The Tropics are regions of Earth that receive direct sunlight, which makes the locations to be hotter and wetter with little seasonal change in day-to-day temperature. When people think about the Tropics, they tend to envision sunlight all year round with cool breeze and clear warm waters, which make them the perfect holiday spots.
While it is true that the Tropics are some of the best holiday spots, the tropical regions are also playing critical roles in achieving the Sustainable Development Goals (SDGs).
However, the Tropics face several challenges such as climate change, urbanization, demographic changes and deforestation.
Significance of the Tropics
According to the United Nations (UN), the Tropics host around 99 per cent of mangrove species and nearly 95 per cent of the world’s mangrove forests by area.
Mangroves provide natural infrastructure and protection to the populated areas nearby as the areas prevent erosion and absorb the impacts of storm surge during extreme weather. The complex mangrove root systems will help filtering phosphates, nitrates and other pollutants from the water, resulting a more improved water quality.
The Tropics also contain around 54 per cent of the world’s renewable water resources .
Restorasi Ekosistem Riau (RER), as program supported by APRIL Group which strategically located in the tropical areas of Sumatra, Indonesia, aims to restore and conserve ecologically important peat swamp forest the size of Greater London.
When dry, peat is highly flammable and fires can easily take place in areas of drained peat areasTherefore, it is important to keep peat forest wet to prevent fires and reduce or eliminate potential carbon emissions from decomposing organic matter.
RER is committed to monitoring water levels and availability in the forests, preventing the occurrence of forest fires within its concession areas since 2013.
The RER team monitors the water levels within its concession by measuring the height of the water table daily. The team uses a series of dip wells inserted into the peat soil of which the markings will allow the measurement of the water level.
RER also conducts canal blocking work to improve water levels in the forest by constructing dams from a variety of materials, including sandbags.

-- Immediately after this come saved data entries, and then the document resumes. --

(** * Prompt builder: the action handlers over a relational store

    A shallow embedding of the server actions of the prompt builder
    (collections, templates and template variables) and of the table
    declarations they run against.  The store is three lists of rows; every
    statement the query builder issues is a state transformer on it, and a
    handler is a computation in a state-and-exception monad. *)

From Stdlib Require Import ZArith.
From stdpp Require Import base tactics option strings list gmap.

Local Open Scope string_scope.
Local Open Scope list_scope.

(** ** Values received from the client *)

(** A field of the submitted object.  [JNum] is a number with an integral
    value; [JNonInt] stands for every other number (fractions, NaN, the
    infinities), which [z.number().int()] rejects whatever it is; [JOther]
    stands for arrays and nested objects, which no field schema of this
    program accepts. *)
Inductive JsValue :=
  | JUndefined
  | JNull
  | JBool (b : bool)
  | JNum (n : Z)
  | JNonInt
  | JStr (s : string)
  | JOther.

(** What an action is called with: an object, or something that is not one
    ([RawValue JUndefined] when the action is called without input). *)
Inductive RawInput :=
  | RawValue (v : JsValue)
  | RawObject (o : gmap string JsValue).

(** Reading a property: a missing key reads as [undefined]. *)
Definition field (o : gmap string JsValue) (k : string) : JsValue :=
  default JUndefined (o !! k).

(** ** Text as the client reads it

    The client cuts a text it decodes at the first U+0000 character. *)
Fixpoint cut (s : string) : string :=
  match s with
  | EmptyString => EmptyString
  | String a s' =>
      if Ascii.eqb a Ascii.zero then EmptyString else String a (cut s')
  end.

(** A text that is read back as it was written: it holds no U+0000. *)
Definition plain (s : string) : Prop := cut s = s.

Definition plain_option (o : option string) : Prop :=
  match o with Some s => plain s | None => True end.

Definition plain_value (v : JsValue) : Prop :=
  match v with JStr s => plain s | _ => True end.

(** An input whose texts are all read back as they were sent. *)
Definition plain_raw (raw : RawInput) : Prop :=
  match raw with
  | RawObject o => map_Forall (λ _, plain_value) o
  | RawValue v => plain_value v
  end.

#[global] Instance plain_dec (s : string) : Decision (plain s) :=
  decide (cut s = s).

#[global] Instance plain_value_dec (v : JsValue) : Decision (plain_value v) :=
  match v as v return Decision (plain_value v) with
  | JStr s => decide (plain s)
  | _ => left I
  end.

(** ** The schema combinators used by the actions

    A schema maps a value to the parsed value, or to [None] when it reports
    an issue. *)
Module z.

Definition string (v : JsValue) : option string :=
  match v with JStr s => Some s | _ => None end.

(** [z.string().min(1)] *)
Definition string_min1 (v : JsValue) : option String.string :=
  s ← string v; if decide (1 ≤ String.length s)%nat then Some s else None.

Definition boolean (v : JsValue) : option bool :=
  match v with JBool b => Some b | _ => None end.

(** [z.number().int()] *)
Definition number_int (v : JsValue) : option Z :=
  match v with JNum n => Some n | _ => None end.

(** [.optional()]: [undefined] is accepted and stays absent; [null] is
    not [undefined] and goes to the inner schema. *)
Definition optional {A} (inner : JsValue → option A) (v : JsValue)
  : option (option A) :=
  match v with JUndefined => Some None | _ => Some <$> inner v end.

(** [.default(d)] *)
Definition default {A} (inner : JsValue → option A) (d : A) (v : JsValue)
  : option A :=
  match v with JUndefined => Some d | _ => inner v end.

(** [z.object({...})]: the input has to be an object; the shape then reads
    the keys it declares and drops the others. *)
Definition object {A} (shape : gmap String.string JsValue → option A)
    (raw : RawInput) : option A :=
  match raw with RawObject o => shape o | RawValue _ => None end.

(** [.optional()] on an object schema. *)
Definition optional_object {A} (inner : RawInput → option A)
    (raw : RawInput) : option (option A) :=
  match raw with
  | RawValue JUndefined => Some None
  | _ => Some <$> inner raw
  end.

(** [.refine(check)] *)
Definition refine {A} (inner : RawInput → option A) (check : A → bool)
    (raw : RawInput) : option A :=
  x ← inner raw; if check x then Some x else None.

End z.

(** ** The tables (db/tables.ts)

    An optional column is an [option]; dates are milliseconds as [Z]. *)
Inductive TableName := TCollections | TTemplates | TVariables.

Module PromptCollections.
Record row := {
  id : string;
  userId : string;
  name : string;
  description : option string;
  icon : option string;
  isDefault : bool;
  createdAt : Z;
  updatedAt : Z;
}.
End PromptCollections.

Module PromptTemplates.
Record row := {
  id : string;
  collectionId : option string;
  userId : string;
  name : string;
  description : option string;
  modelHint : option string;
  promptBody : string;
  tags : option string;
  isFavorite : bool;
  isSystem : bool;
  createdAt : Z;
  updatedAt : Z;
}.
End PromptTemplates.

Module PromptVariables.
Record row := {
  id : string;
  templateId : string;
  name : string;
  label : option string;
  description : option string;
  inputType : option string;
  defaultValue : option string;
  optionsJson : option string;
  orderIndex : option Z;
  createdAt : Z;
}.
End PromptVariables.

(** A row without U+0000 in any of its texts: the client reads its texts
    as they are stored. *)
Definition plain_template (t : PromptTemplates.row) : Prop :=
  plain (PromptTemplates.id t) ∧
  plain_option (PromptTemplates.collectionId t) ∧
  plain (PromptTemplates.userId t) ∧ plain (PromptTemplates.name t) ∧
  plain_option (PromptTemplates.description t) ∧
  plain_option (PromptTemplates.modelHint t) ∧
  plain (PromptTemplates.promptBody t) ∧
  plain_option (PromptTemplates.tags t).

Definition plain_variable (v : PromptVariables.row) : Prop :=
  plain (PromptVariables.id v) ∧ plain (PromptVariables.templateId v) ∧
  plain (PromptVariables.name v) ∧
  plain_option (PromptVariables.label v) ∧
  plain_option (PromptVariables.description v) ∧
  plain_option (PromptVariables.inputType v) ∧
  plain_option (PromptVariables.defaultValue v) ∧
  plain_option (PromptVariables.optionsJson v).

(** ** The store *)

(** A statement sent to the store. *)
Inductive Stmt :=
  | SELECT (t : TableName)
  | INSERT (t : TableName)
  | UPDATE (t : TableName)
  | DELETE (t : TableName).

(** The store: the rows of the three tables, whether the engine enforces the
    declared [references] (the tables declare them; enforcing them is the
    engine's setting), and the statements issued so far, oldest first. *)
Record Db := {
  collections : list PromptCollections.row;
  templates : list PromptTemplates.row;
  variables : list PromptVariables.row;
  foreignKeys : bool;
  log : list Stmt;
}.

Definition issue (s : Stmt) (db : Db) : Db :=
  {| collections := collections db; templates := templates db;
     variables := variables db; foreignKeys := foreignKeys db;
     log := log db ++ [s] |}.

(** An integer column is read back as a JavaScript number.  The client
    throws a [RangeError] rather than return an integer it cannot hold
    exactly: one of magnitude 2^53 or more.  A number of magnitude 2^63 or
    more does not fit the integer storage class, is stored as a real, and
    is read back as it is. *)
Definition unsafe_integer (n : Z) : bool :=
  (2 ^ 53 <=? Z.abs n)%Z && (Z.abs n <? 2 ^ 63)%Z.

(** A declared table: its rows in the store, its primary key, the column
    that references another table with the keys it may point to, and
    whether a row holds an integer that the client cannot decode. *)
Record Table (R : Type) := {
  tname : TableName;
  rows : Db → list R;
  set_rows : list R → Db → Db;
  pkey : R → string;
  fkey : R → option string;
  parent_keys : Db → list string;
  unsafe : R → bool;
}.
Arguments tname {R}.
Arguments rows {R}.
Arguments set_rows {R}.
Arguments pkey {R}.
Arguments fkey {R}.
Arguments parent_keys {R}.
Arguments unsafe {R}.

Definition Collections : Table PromptCollections.row := {|
  tname := TCollections;
  rows := collections;
  set_rows l db :=
    {| collections := l; templates := templates db;
       variables := variables db; foreignKeys := foreignKeys db;
       log := log db |};
  pkey := PromptCollections.id;
  fkey _ := None;
  parent_keys _ := [];
  unsafe _ := false;
|}.

Definition Templates : Table PromptTemplates.row := {|
  tname := TTemplates;
  rows := templates;
  set_rows l db :=
    {| collections := collections db; templates := l;
       variables := variables db; foreignKeys := foreignKeys db;
       log := log db |};
  pkey := PromptTemplates.id;
  fkey := PromptTemplates.collectionId;
  parent_keys db := PromptCollections.id <$> collections db;
  unsafe _ := false;
|}.

Definition Variables : Table PromptVariables.row := {|
  tname := TVariables;
  rows := variables;
  set_rows l db :=
    {| collections := collections db; templates := templates db;
       variables := l; foreignKeys := foreignKeys db;
       log := log db |};
  pkey := PromptVariables.id;
  fkey r := Some (PromptVariables.templateId r);
  parent_keys db := PromptTemplates.id <$> templates db;
  unsafe r :=
    match PromptVariables.orderIndex r with
    | Some n => unsafe_integer n
    | None => false
    end;
|}.

(** ** Failures and the handler monad *)

Inductive ErrorCode := UNAUTHORIZED | NOT_FOUND | FORBIDDEN.

(** What a call can fail with: an [ActionError] thrown by the handlers, the
    rejection of the input by the action's schema, a constraint violation
    reported by the store, or the [RangeError] of the client that finds an
    integer it cannot hold in a row it decodes. *)
Inductive Failure :=
  | ActionError (code : ErrorCode) (message : string)
  | VALIDATION
  | CONSTRAINT
  | RangeError.

Inductive Result (A : Type) :=
  | Ok (a : A)
  | Throw (e : Failure).
Arguments Ok {A}.
Arguments Throw {A}.

(** A computation against the store.  A failure keeps the store as the
    statements before it left it: there is no enclosing transaction. *)
Definition M (A : Type) : Type := Db → Result A * Db.

Definition ret {A} (a : A) : M A := λ db, (Ok a, db).
Definition throw {A} (e : Failure) : M A := λ db, (Throw e, db).
Definition bind {A B} (m : M A) (k : A → M B) : M B :=
  λ db, match m db with
        | (Ok a, db') => k a db'
        | (Throw e, db') => (Throw e, db')
        end.
Definition lift {A} (r : Result A) : M A := λ db, (r, db).

Notation "'let!' x ':=' m 'in' k" := (bind m (λ x, k))
  (at level 10, x name, m at level 100, k at level 200,
   format "'[v' 'let!'  x  ':='  m  'in' '/' k ']'").
Notation "m ';;' k" := (bind m (λ _, k))
  (at level 100, k at level 200, right associativity).

(** ** The query builder

    The rows a statement returns are decoded by the client.  Decoding
    throws on a row with an unsafe integer, after the statement has run.
    Text is returned as it is stored: this is what the client does with a
    [plain] text; a text that holds U+0000 is stored whole and decoded as
    its [cut]. *)

(** A condition of a where clause, evaluated on a row. *)
Definition Cond (R : Type) : Type := R → bool.

Definition eq_ {R A} `{EqDecision A} (column : R → A) (v : A) : Cond R :=
  λ r, bool_decide (column r = v).

Definition and_ {R} (conds : list (Cond R)) : Cond R :=
  λ r, forallb (λ c, c r) conds.

Section Queries.
Context {R : Type} (T : Table R).

(** The referencing column of [r] is null or points to an existing key. *)
Definition fk_ok (db : Db) (r : R) : bool :=
  match fkey T r with
  | None => true
  | Some k => bool_decide (k ∈ parent_keys T db)
  end.

(** [db.select().from(T).where(c)] *)
Definition select_where (c : Cond R) : M (list R) :=
  λ db,
    let db1 := issue (SELECT (tname T)) db in
    let hit := filter c (rows T db) in
    if existsb (unsafe T) hit then (Throw RangeError, db1)
    else (Ok hit, db1).

(** [db.insert(T).values(r).returning()]: refused when the primary key
    is taken, or when references are enforced and [r] points nowhere.
    The row is stored before it is decoded for the reply. *)
Definition insert_returning (r : R) : M (list R) :=
  λ db,
    let db1 := issue (INSERT (tname T)) db in
    if bool_decide (pkey T r ∈ pkey T <$> rows T db)
    then (Throw CONSTRAINT, db1)
    else if foreignKeys db && negb (fk_ok db r)
    then (Throw CONSTRAINT, db1)
    else
      let db2 := set_rows T (rows T db ++ [r]) db1 in
      if unsafe T r then (Throw RangeError, db2) else (Ok [r], db2).

(** [db.update(T).set(f).where(c).returning()].  No set clause of this
    program holds a primary key.  A row whose referencing column changes
    is checked when references are enforced.  The rows are updated before
    they are decoded for the reply. *)
Definition update_returning (f : R → R) (c : Cond R) : M (list R) :=
  λ db,
    let db1 := issue (UPDATE (tname T)) db in
    let hit := filter c (rows T db) in
    if foreignKeys db &&
       existsb (λ r, bool_decide (fkey T (f r) ≠ fkey T r) &&
                     negb (fk_ok db (f r))) hit
    then (Throw CONSTRAINT, db1)
    else
      let db2 :=
        set_rows T ((λ r, if c r then f r else r) <$> rows T db) db1 in
      if existsb (unsafe T) (f <$> hit) then (Throw RangeError, db2)
      else (Ok (f <$> hit), db2).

Biodiversity and the Maintenance of Species Richness
The Tropics also play an important role in the biodiversity and ecosystem productivity. Ironically, loss of biodiversity is also greater in the Tropics than in the rest of the world.
In RER, monitoring is a key operational component of the program. Since the first biodiversity survey conducted in partnership with the Fauna and Flora International (FFI) in 2015, RER has continued to build upon this data and collecting information about the species richness within the area.
Bird monitoring, extensive camera trapping, and floristic surveys have recorded a total of 823 species of plants and animals in RER. In 2020, the RER team deployed 196 camera traps, which recorded 7,155 nights on the Kampar Peninsula and Padang Island.
The total number includes 76 mammal species, including the critically endangered Sumatran Tiger, 308 bird species, seven primates, 101 species of herpetofauna and 192 species of plants.
Of the 797 species, 36 listed on the IUCN Red List as being vulnerable (VU), 13 others are identified as endangered (EN), and eight critically endangered (CR) species). There are also 114 species on the CITES list and 99 species noted by the Government of Indonesia as being protected.
The Tropics are very important areas, not only for the adjacent communities or environment but also for the whole world. Let us together keep this region intact and protected. Happy International Day of the Tropics!